Horvat is firm in his rejection of socialism as a solution to cultural and economic disorder. Though he puts forward an idealistic view of the (capital S) State that I don’t think will ever be recovered, he does distinguish this ideal from the really-existing state, which is managed and staffed by people who loathe the remnants of Christendom and work ceaselessly to purge them from the society they are building.

I must offer some words of criticism, though I hope they will be taken in the spirit of charity that I intend. Not enough attention was paid to conditions necessary for spiritual disorder to spread in Part I. These are acknowledged only briefly by the author (though it is to his credit that they are mentioned at all), namely the regime of cheap credit and unlimited money made possible through central banking, and in our country, the Federal Reserve.

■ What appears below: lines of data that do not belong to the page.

(** A server that sends three chunks, one of them empty. *)
Definition E_served : env :=
  Env (fun _ _ => Ok (Response (Some (Ok 3)) [Ok [1; 2]; Ok []; Ok [3]]))
    (fun _ => None) (fun _ _ => None) (Ok 80) false
    (fun content _ _ _ => Ok content) (fun _ => None) (fun _ _ => None).

(** A connection that breaks after two chunks: the exceptions of [requests]
    derive from [IOError]. *)
Definition connection_reset : exn := Exn OSError 0 (lit "Connection reset by peer").

Definition E_broken_pipe : env :=
  Env (fun _ _ => Ok (Response None [Ok [1; 2]; Ok [3]; Raise connection_reset; Ok [4]]))
    (fun _ => None) (fun _ _ => None) (Ok 80) false
    (fun content _ _ _ => Ok content) (fun _ => None) (fun _ _ => None).

End Temp.

(** ** Reading a session *)
Module SettingsSpec.
Import Settings.

(** What lines 283 to 291 return for a session that is a dictionary. *)
Definition read_session (session : list (key * value)) (root_setting setting : key)
  : result value :=
  if truthy (VDict session) && key_truthy root_setting then
    match dict_get root_setting session with
    | Some root =>
        if key_truthy setting then
          has_setting ← contains root setting;
          if has_setting : bool then getitem root setting else Ok VNone
        else Ok root
    | None => Ok VNone
    end
  else if key_truthy root_setting && negb (truthy (VDict session)) then
    Raise no_temporary_settings
  else Ok (VDict session).

(** [{'modules': {'qobuz': {'sessions': {'default': {}}, 'selected':
    'default'}}}]: a module whose selected session is still empty. *)
Definition blob_fresh : value :=
  VDict [(k_modules, VDict [(KStr (lit "qobuz"), VDict
    [(k_sessions, VDict [(KStr (lit "default"), VDict [])]);
     (k_selected, VStr (lit "default"))])])].

Definition disk_fresh : gmap str value := {[ lit "settings.bin" := blob_fresh ]}.

End SettingsSpec.

(** ** The script around the tag inspector ([check_md5_tags.py], lines 87
    to 121) *)
Module TagScript.
Import TagInspector.

(** What the script asks of the file system besides [isfile]: whether a
    path is a directory, the pairs of a directory and its file names that
    [os.walk] yields below a path, and the lower-case form of a character
    outside ASCII. *)
Record host := Host {
  is_dir : str -> bool;
  walk : str -> list (str * list str);
  lower_other : Z -> str
}.
(** * Translation merge scripts of paperless-scanner

    A shallow embedding of the three resource-merge scripts

    - [add_2fa_translations.py]        (structured tree, xml.etree.ElementTree)
    - [add_security_translations.py]   (text, regular expression + str.replace)
    - [scripts/add_wifi_translations.py] (text, marker + slicing)

    Python [str] values are modelled by their UTF-8 bytes ([list ascii]).
    Every literal the scripts search for is ASCII, and UTF-8 is
    self-synchronising, so substring search, replacement and the negated
    character class of the regular expression select the same text on bytes
    as on code points. *)

From Stdlib Require Import Ascii String List ZArith Lia Bool Arith FinFun.
Import ListNotations.
Local Open Scope list_scope.

Set Warnings "-register-all".

(* ================================================================== *)
(** * Python strings *)
(* ================================================================== *)

Definition str := list ascii.

Definition lit (s : string) : str := list_ascii_of_string s.
Arguments lit s%_string.

(** The double quote and the line feed, which a literal cannot hold. *)
Definition dq : ascii := "034"%char.
Definition nl : ascii := "010"%char.

Fixpoint str_eqb (a b : str) : bool :=
  match a, b with
  | [], [] => true
  | x :: a', y :: b' => Ascii.eqb x y && str_eqb a' b'
  | _, _ => false
  end.

(** [s.startswith(p)] *)
Fixpoint starts_with (p s : str) : bool :=
  match p, s with
  | [], _ => true
  | _ :: _, [] => false
  | x :: p', y :: s' => Ascii.eqb x y && starts_with p' s'
  end.

(** [sub in s] *)
Fixpoint contains (sub s : str) : bool :=
  match s with
  | [] => starts_with sub []
  | _ :: s' => starts_with sub s || contains sub s'
  end.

Here is where the analysis of the Austrian school is absolutely indispensable.  For while I believe that Hovart is right to identify the spiritual root of disorder, much of the concrete activity that he identifies as socially destructive would have been virtually impossible without aggressive statist intervention into the economy.

What can frenetic intemperance do without the promise of subsidies, regulations on competitors, massive bailouts in case of failure, and unlimited lines of credit? In the end, not much. It is the free market itself that imposes, through the competition for scarce resources, real restraints and limitations on individuals and corporations. It is the activity of the state that creates an illusion of limitless wealth and thereby causes the sort of reckless and destructive behavior rightly condemned in RTO.

Also subjected to withering attack in RTO is what I believe to be a misunderstood “individualism”, and here is where the analysis does find certain commonalities with anti-capitalist critiques of modern society. The kind of “individualism” attacked in RTO, and for that matter, by Distributists, the Catholic left, and even certain Papal encyclicals doesn’t really exist. To quote Murray Rothbard:

Myth #1 Libertarians believe that each individual is an isolated, hermetically sealed atom, acting in a vacuum without influencing each other.

This is a common charge, but a highly puzzling one. In a lifetime of reading libertarian and classical liberal literature, I have not come across a single theorist or writer who holds anything like this position. The only possible exception is the fanatical Max Stirner… Apart from Stirner, however, there is no body of opinion even remotely resembling this common indictment.

There is also a critique of “self-interest”, and a desire that it should be replaced with virtue. But there is always a paradox involved here; is it not in one’s self-interest to be virtuous? Of course it is. It is one’s long-term, ultimate self-interest. So, for that matter, is going to heaven; even Christ exhorts in terms of individual rewards and punishments.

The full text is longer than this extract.